I remember once in college my professor encouraged us to take a summer internship that promised to teach certain technical skills that could lead to a high paying career. But out of fear, I didn’t even bother applying.

I was working at a textile factory and using it to pay my way through school. I was afraid that if I gave it up, I wouldn’t have a job after the summer. In reality, the company probably would have been happy to bring me back. But even if they hadn’t, I would have found something else. It wasn’t the only job around. Or the internship might have led to a much better job.

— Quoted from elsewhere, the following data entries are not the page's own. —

(** The walk of the split, from any point of it. *)
Lemma split_bold_from_spec (s : jsstring) :
  forall skip pending,
    skip <= length s ->
    alternating (split_bold_from skip pending s)
    /\ concat (split_bold_from skip pending s) = pending ++ skipn skip s.
Proof.
  induction s as [|c r IH]; intros skip pending Hs.
  - simpl in Hs. assert (skip = 0) by lia. subst skip. simpl.
    split; [constructor | rewrite app_nil_r; reflexivity].
  - destruct skip as [|k].
    + cbn [split_bold_from skipn].
      destruct (bold_at (c :: r)) as [m|] eqn:Eb.
      * destruct (bold_at_spec _ Eb) as [content [rest [Hb Hm]]].
        pose proof (bold_length Hb) as Hl.
        assert (Hlen : length (c :: r) = length m + length rest)
          by (rewrite Hm, length_app; reflexivity).
        simpl in Hlen.
        destruct (IH (length m - 1) [] ltac:(lia)) as [Ha Hc].
        split; [econstructor; eauto|].
        cbn [concat]. rewrite Hc. f_equal. simpl.
        destruct m as [|c' m']; [simpl in Hl; lia|].
        simpl in Hm. injection Hm as -> Hr.
        simpl. rewrite Nat.sub_0_r. rewrite Hr, skipn_app, skipn_all,
          Nat.sub_diag. reflexivity.
      * destruct (IH 0 (pending ++ [c]) ltac:(lia)) as [Ha Hc].
        split; [exact Ha|]. rewrite Hc. simpl. rewrite <- app_assoc.
        reflexivity.
    + cbn [split_bold_from]. simpl in Hs.
      destruct (IH k pending ltac:(lia)) as [Ha Hc].
      split; [exact Ha | rewrite Hc; reflexivity].
Qed.

Lemma render_bold (m content : jsstring) :
  bold m content -> render_part m = Strong content.
Proof.
  intros [-> _]. unfold render_part, endsWith, slice_2_m2.
  assert (E1 : startsWith (lit "**" ++ content ++ lit "**") (lit "**") = true)
    by reflexivity.
  assert (E2 : startsWith (rev (lit "**" ++ content ++ lit "**"))
                 (rev (lit "**")) = true).
  { rewrite !rev_app_distr. rewrite <- app_assoc. reflexivity. }
  rewrite E1, E2. simpl andb. cbv iota. f_equal.
  change (skipn 2 (lit "**" ++ content ++ lit "**"))
    with (content ++ lit "**").
  rewrite !length_app. simpl length.
  replace (2 + (length content + 2) - 4) with (length content) by lia.
  rewrite firstn_app, firstn_all, Nat.sub_diag. simpl. apply app_nil_r.
Qed.

Lemma trimEnd_prefix (t : jsstring) :
  exists ws, t = trimEnd t ++ ws /\ forallb isWhiteSpace ws = true.
Proof.
  unfold trimEnd. destruct (trimStart_split (rev t)) as [ws [E W]].
  exists (rev ws). split.
  - rewrite <- rev_app_distr, <- E, rev_involutive. reflexivity.
  - rewrite forallb_rev. exact W.
Qed.

Lemma remove_first_after_space (pat ws rest : jsstring) (c : codeunit)
    (pat' : jsstring) :
  pat = c :: pat' -> isWhiteSpace c = false ->
  forallb isWhiteSpace ws = true ->
  remove_first pat (ws ++ pat ++ rest) = ws ++ rest.
Proof.
  intros -> Hc. induction ws as [|x ws IH]; intro W.
  - cbn [app]. cbn [remove_first].
    assert (E : startsWith ((c :: pat') ++ rest) (c :: pat') = true)
      by (apply startsWith_app; exists rest; reflexivity).
    cbn [app] in E. rewrite E.
    change (c :: pat' ++ rest) with ((c :: pat') ++ rest).
    rewrite skipn_app, skipn_all, Nat.sub_diag. reflexivity.
  - cbn [forallb] in W. apply andb_true_iff in W. destruct W as [Hx W].
    change ((x :: ws) ++ (c :: pat') ++ rest)
      with (x :: (ws ++ (c :: pat') ++ rest)).
    cbn [remove_first].
    assert (E : startsWith (x :: ws ++ (c :: pat') ++ rest) (c :: pat')
                = false).
    { cbn [startsWith]. destruct (N.eqb_spec c x) as [->|]; [congruence|].
      reflexivity. }
    rewrite E. change ((x :: ws) ++ rest) with (x :: (ws ++ rest)).
    f_equal. apply IH. exact W.
Qed.

End ArticleFacts.

Module ArticleExtras.

Import Article JsFacts ArticleFacts.

(** X15.  Splitting a paragraph line at its bold markers loses and adds
    nothing: the parts are plain text and bold matches in turn, starting
    and ending with plain text, and read one after the other they spell
    the line; every bold match is rendered as a strong element holding
    exactly the text between its markers. *)
Theorem bold_split_spells_the_line (line : jsstring) :
  alternating (split_bold line)
  /\ concat (split_bold line) = line
  /\ (forall m content, bold m content -> render_part m = Strong content).
Proof.
  destruct (@split_bold_from_spec line 0 [] (Nat.le_0_l _)) as [Ha Hc].
  split; [exact Ha|]. split; [exact Hc|]. exact render_bold.
Qed.

(** X16.  A line that starts with one, two or three hashes and a space is
    rendered as the heading of that level, with exactly that marker
    removed; a line of white space only is rendered as a line break; and a
    line that is no heading and, once trimmed, starts with a dash and a
    space is rendered as a list item with exactly that first marker removed,
    indentation kept. *)
Theorem headings_breaks_and_items (text : jsstring) :
  render_line (lit "# " ++ text) = H1 text
  /\ render_line (lit "## " ++ text) = H2 text
  /\ render_line (lit "### " ++ text) = H3 text
  /\ (forallb isWhiteSpace text = true -> render_line text = Br)
  /\ (startsWith text (lit "# ") = false ->
      startsWith text (lit "## ") = false ->
      startsWith text (lit "### ") = false ->
      startsWith (trim text) (lit "- ") = true ->
      exists ws rest,
        text = ws ++ lit "- " ++ rest
        /\ forallb isWhiteSpace ws = true
        /\ render_line text = Li (ws ++ rest)).
Proof.
  split; [reflexivity|]. split; [reflexivity|]. split; [reflexivity|].
  split.
  - intro W. unfold render_line.
    assert (Ht : trim text = []) by (apply trim_nil_iff; exact W).
    rewrite Ht.
    destruct text as [|c r]; [reflexivity|].
    cbn [forallb] in W. apply andb_true_iff in W. destruct W as [Hc _].
    assert (E : forall p', startsWith (c :: r) (35%N :: p') = false).
    { intro p'. cbn [startsWith].
      destruct (N.eqb_spec 35 c) as [<-|]; [discriminate Hc | reflexivity]. }
    change (lit "# ") with (35%N :: lit " ").
    change (lit "## ") with (35%N :: lit "# ").
    change (lit "### ") with (35%N :: lit "## ").
    rewrite !E. reflexivity.
  - intros N1 N2 N3 Hd. unfold render_line. rewrite N1, N2, N3, Hd.
    destruct (trimStart_split text) as [ws [E W]].
    destruct (trimEnd_prefix (trimStart text)) as [ws' [E' _]].
    apply startsWith_app in Hd. destruct Hd as [x Hx].
    unfold trim in Hx. rewrite Hx in E'.
    exists ws, (x ++ ws'). split; [|split; [exact W|]].
    + rewrite E at 1. rewrite E', <- !app_assoc. reflexivity.
    + f_equal. rewrite E at 1. rewrite E', <- !app_assoc.
      apply (@remove_first_after_space (lit "- ") ws (x ++ ws') 45%N
               (lit " ") eq_refl eq_refl W).
Qed.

I let the comfort of a low-end job keep me from something much better. Looking back on my life I can identify other times when I actually chose stagnation over growth. But, instead of brooding over my past mistakes, I use these observations to challenge myself today, right now.

There’s nothing I can do about the past. And I can’t predict or control what happens in the future. But I do have influence over what I choose to do right now. I can choose to be comfortable and watch time pass. Or I can choose the road less traveled by, which might be longer and harder but will bring me to new places.

The great thing about only being able to influence the present is that if you fail to choose growth, you’ve only failed at that moment. The very next moment is like a life reset. That realization takes off a lot of pressure. You don’t have to look at your entire past and pick out the successes and failures. You only have to observe this moment and challenge yourself to complicate life for a moment for the sake of growth.